Os anfitriões passaram pela Argentina nas quartas de final e contaram com dois gols do craque Bobby Charlton para superar a seleção portuguesa de Eusébio. Mas, na final, um lance polêmico marcou a vitória sobre a Alemanha Ocidental. Geoff Hurst foi o herói do triunfo inglês por 4 x 2 no estádio de Wembley ao marcar três gols na final, dois deles na prorrogação. Hurst detém o recorde de mais gols marcados em uma decisão de Copa do Mundo da FIFA, embora até hoje permaneçam dúvidas quanto à legitimidade do seu segundo gol. A bola bateu no travessão e não teria cruzado a linha, mas o tento foi validado pelo auxiliar Tofik Bakhramov. Emoção nas arquibancadas e festa de norte a sul da Inglaterra.

Decepção verde e amarela

Bicampeão do mundo, em 1958 e 1962, o Brasil era favoritíssimo para a Copa da Inglaterra. Ainda mais porque contava com Garrincha e Pelé. E a estreia animou a torcida brasileira.
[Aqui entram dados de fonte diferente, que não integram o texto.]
Definition ndef_report_fmt : string :=
  "{" ++ DQ ++ "tnf" ++ DQ ++ ": %d,"
  ++ " " ++ DQ ++ "type" ++ DQ ++ ": " ++ DQ ++ "%.*s" ++ DQ ++ ","
  ++ " " ++ DQ ++ "id" ++ DQ ++ ": " ++ DQ ++ "%.*s" ++ DQ ++ ","
  ++ " " ++ DQ ++ "payload" ++ DQ ++ ": " ++ DQ ++ "%.*s" ++ DQ ++ "}".

(** What the three buffers of [char base64[3][512]] hold, as C strings. *)
Definition base64_bufs : Type := (string * string * string)%type.

Section Reporter.
Context `{Base64}.

(** One turn of the [while] loop up to "advance record": the entry that
    is logged, [reclen] and what the buffers hold afterwards; [None] is a
    read outside [mem].  The results of [encode_base64] go to [cb.log_msg]
    as they are, with the buffers. *)
Definition nfc_recv_process_ndef_rec (mem : list Z) (ndef : nat) (base64 : base64_bufs)
  : option (event * nat * base64_bufs) :=
  typ <-? ndef_rec_const_type mem ndef ;
  tn <-? ndef_rec_type_len mem ndef ;
  ty <-? load_opt mem typ tn ;
  let (tlen, b0) := encode_base64 ty 512 (fst (fst base64)) in
  idp <-? ndef_rec_const_id mem ndef ;
  idn <-? ndef_rec_id_len mem ndef ;
  idb <-? load_opt mem idp idn ;
  let (ilen, b1) := encode_base64 idb 512 (snd (fst base64)) in
  plp <-? ndef_rec_const_payload mem ndef ;
  pn <-? ndef_rec_payload_len mem ndef ;
  pl <-? load_opt mem plp pn ;
  let (plen, b2) := encode_base64 pl 512 (snd base64) in
  flags <-? nth_error mem ndef ;
  reclen <-? ndef_rec_len mem ndef ;
  Some (Log_msg ndef_report_fmt
                [AInt (Z.land flags NDEF_TNF_BITS);
                 AStrN tlen b0; AStrN ilen b1; AStrN plen b2],
        reclen, (b0, b1, b2)).
(** X13. For tags that are plain ASCII without [/], and whatever the
    outside services answer, the batch handler creates and removes no file
    other than its input scratch file and the output scratch files of the
    requested tags: every other file of the scratch directory exists after
    the request exactly if it existed before. *)
Theorem batch_touches_only_its_paths env jobId req tags w :
  platforms req = Some tags ->
  plain_tag jobId -> Forall plain_tag tags ->
  same_files_except (batch_path jobId tags) w (snd (add_banners_batch env jobId req w)).
Proof.
  intros Hp _ _.
  destruct (add_banners_batch_cases env jobId req w)
    as [[m ->] | (url & avatar & tags' & Hp' & ->)]; [apply same_files_refl|].
  rewrite Hp in Hp'. injection Hp' as <-.
  destruct (batch_try env jobId url avatar tags req w) as [[rs|e|e] w1] eqn:Ht;
    destruct (batch_try_frame _ _ _ _ _ _ _ _ _ Ht) as [Hf _]; try exact Hf.
  destruct (batch_catch_frame jobId tags e w1) as [Hf2 (r & Hr & _)].
  destruct (batch_catch jobId e w1) as [[r'|e'|e'] w2]; cbn [fst snd] in *;
    eapply same_files_trans; eassumption.
Qed.
(** * Artemis v2 maintenance scripts: import, matching and session report.

    A shallow embedding of the Python scripts of [scripts/]:

    - [import-nexus-spawns.py]: fetch the community spawn feed, upsert it into
      the [nexus_spawns] table, then list the spawns nearest to the hunting
      area;
    - [test-foul-parsing.py]: the closest-Foul-spawns query and the
      listing of the Foul mob names;
    - [check-mob-names.py] and [check-foul-hp.py]: the listings of names
      and of HP values;
    - [analyze-hp-matches.py]: the HP band query over the [mobs] table;
    - [read-session.py]: the report on the most recent session.

    Python values decoded from JSON are the inductive [json]; a computation
    that may raise is a value of [py]; an SQLite cell is an [sqlval]; a table
    is the list of its rows in scan order.  What the model takes for granted:

    - a Python float or an SQLite REAL is the rational it stands for
      ([Q]); the rounding of the two products [hp * 0.8] and [hp * 1.2]
      and of an integer stored in a REAL column is computed, the
      arithmetic of the distance (differences, squares, SQRT) is exact,
      and infinities and NaN are left out;
    - text is a [string] of bytes, the UTF-8 encoding of a [str];
    - the terminal takes UTF-8, and the message of the import's handler
      reaches it: a record whose [Id] is text that cannot be encoded makes
      that [print] raise, and is left out of the loop ([printable_id]);
    - the library calls whose result is not computed here (fetching, UTF-8
      and JSON decoding, [json.dumps], SQLite's conversions between text and
      numbers, its choice of a rowid when the largest one is taken) are the
      fields of a [runtime] record, over which every statement is proved;
    - the [sqlite3] module opens a transaction before the first INSERT and
      not before CREATE TABLE, and SQLite has its math functions;
    - of what the scripts print, only the session report is modelled. *)

From Stdlib Require Import ZArith QArith Qround Qabs List String Ascii Bool Lia Lqa.
From Stdlib Require Import Sorting.Sorted Sorting.Permutation.
From Stdlib Require Reals Qreals Lra.
Import ListNotations.

Set Warnings "-register-all".
Local Open Scope string_scope.
Local Open Scope list_scope.
Local Open Scope Z_scope.

(** ** Python: exceptions and JSON values *)

Module Py.

(** The exception classes the scripts can meet.  All of them derive from
    [Exception], so an [except Exception] clause catches every one. *)
Inductive exn : Type :=
| AttributeError      (* [x.get] on a value that is not a dict *)
| TypeError           (* [len] of a scalar, a format code on [None], ... *)
| ValueError          (* a format code on a [str] *)
| JSONDecodeError     (* [json.loads] on malformed text *)
| OverflowError       (* an [int] that does not fit SQLite's 64 bits *)
| InterfaceError      (* a parameter of a type [sqlite3] cannot bind *)
| IntegrityError      (* NOT NULL violated, or a datatype mismatch on the key *)
| OperationalError    (* the engine refuses the statement (database full) *)
| ProgrammingError    (* a statement on a closed connection *)
| URLError            (* [urlopen] cannot reach the provider *)
| UnicodeDecodeError  (* the response body is not UTF-8 *)
| UnicodeEncodeError. (* text that UTF-8 cannot encode: a lone surrogate *)

Inductive py (A : Type) : Type :=
| Ok (a : A)
| Raise (e : exn).
Arguments Ok {A} a.
Arguments Raise {A} e.

Definition bind {A B : Type} (c : py A) (k : A -> py B) : py B :=
  match c with
  | Ok a => k a
  | Raise e => Raise e
  end.

End Py.

Import Py.

Notation "x <- c ;; k" := (Py.bind c (fun x => k))
  (at level 61, c at next level, right associativity).

Module Json.

(** What [json.loads] returns: [None], [bool], [int], [float], [str], [list]
    and [dict].  A dict is the list of its items in insertion order, each key
    once. *)
Inductive json : Type :=
| JNull
| JBool (b : bool)
| JInt (n : Z)
| JFloat (q : Q)
| JStr (s : string)
| JArr (items : list json)
| JObj (fields : list (string * json)).

Fixpoint lookup (k : string) (fields : list (string * json)) : option json :=
  match fields with
  | [] => None
  | (k', v) :: rest => if String.eqb k k' then Some v else lookup k rest
  end.

(** [d.get(key, default)]: only a dict has the method. *)
Definition get (d : json) (key : string) (default : json) : py json :=
  match d with
  | JObj fields =>
      Ok (match lookup key fields with Some v => v | None => default end)
  | _ => Raise AttributeError
  end.

(** Python truth value, as the conditional expression [1 if x else 0] reads it. *)
Definition truthy (v : json) : bool :=
  match v with
  | JNull => false
  | JBool b => b
  | JInt n => negb (n =? 0)
  | JFloat q => negb (Qeq_bool q 0)
  | JStr s => negb (String.eqb s "")
  | JArr items => match items with [] => false | _ => true end
  | JObj fields => match fields with [] => false | _ => true end
  end.

Definition is_dict (v : json) : bool :=
  match v with JObj _ => true | _ => false end.

End Json.

Import Json.

(** ** SQLite: cells, coercions, ordering *)

Module Sqlite.

(** A cell.  The scripts never produce a BLOB. *)
Inductive sqlval : Type :=
| SNull
| SInt (n : Z)
| SReal (q : Q)
| SText (s : string).

Definition min_int64 : Z := - 2 ^ 63.
Definition max_int64 : Z := 2 ^ 63 - 1.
Em Liverpool, terra dos Beatles, Pelé e Garrincha marcaram os gols que garantiram a vitória sobre a Bulgária por 2 x 0. Foi a última vez que os dois jogaram juntos. E o Brasil jamais perdeu com Pelé e Garrincha em campo. Mas, na Copa de 1966, a alegria durou por apenas uma partida.

Uma entrada violenta que recebeu na estreia tirou Pelé do segundo jogo da seleção brasileira, diante da Hungria. O resultado foi desastroso: 3 x 1 para os húngaros e a primeira derrota brasileira em Copas depois de 13 jogos.

De volta para a partida contra Portugal, Pelé foi caçado em campo e desapareceu diante do brilho de Eusébio, que marcou duas vezes na vitória de 3 x 1 dos lusitanos. Acabava ali a participação na Copa do time que havia encantado o mundo nos anos anteriores.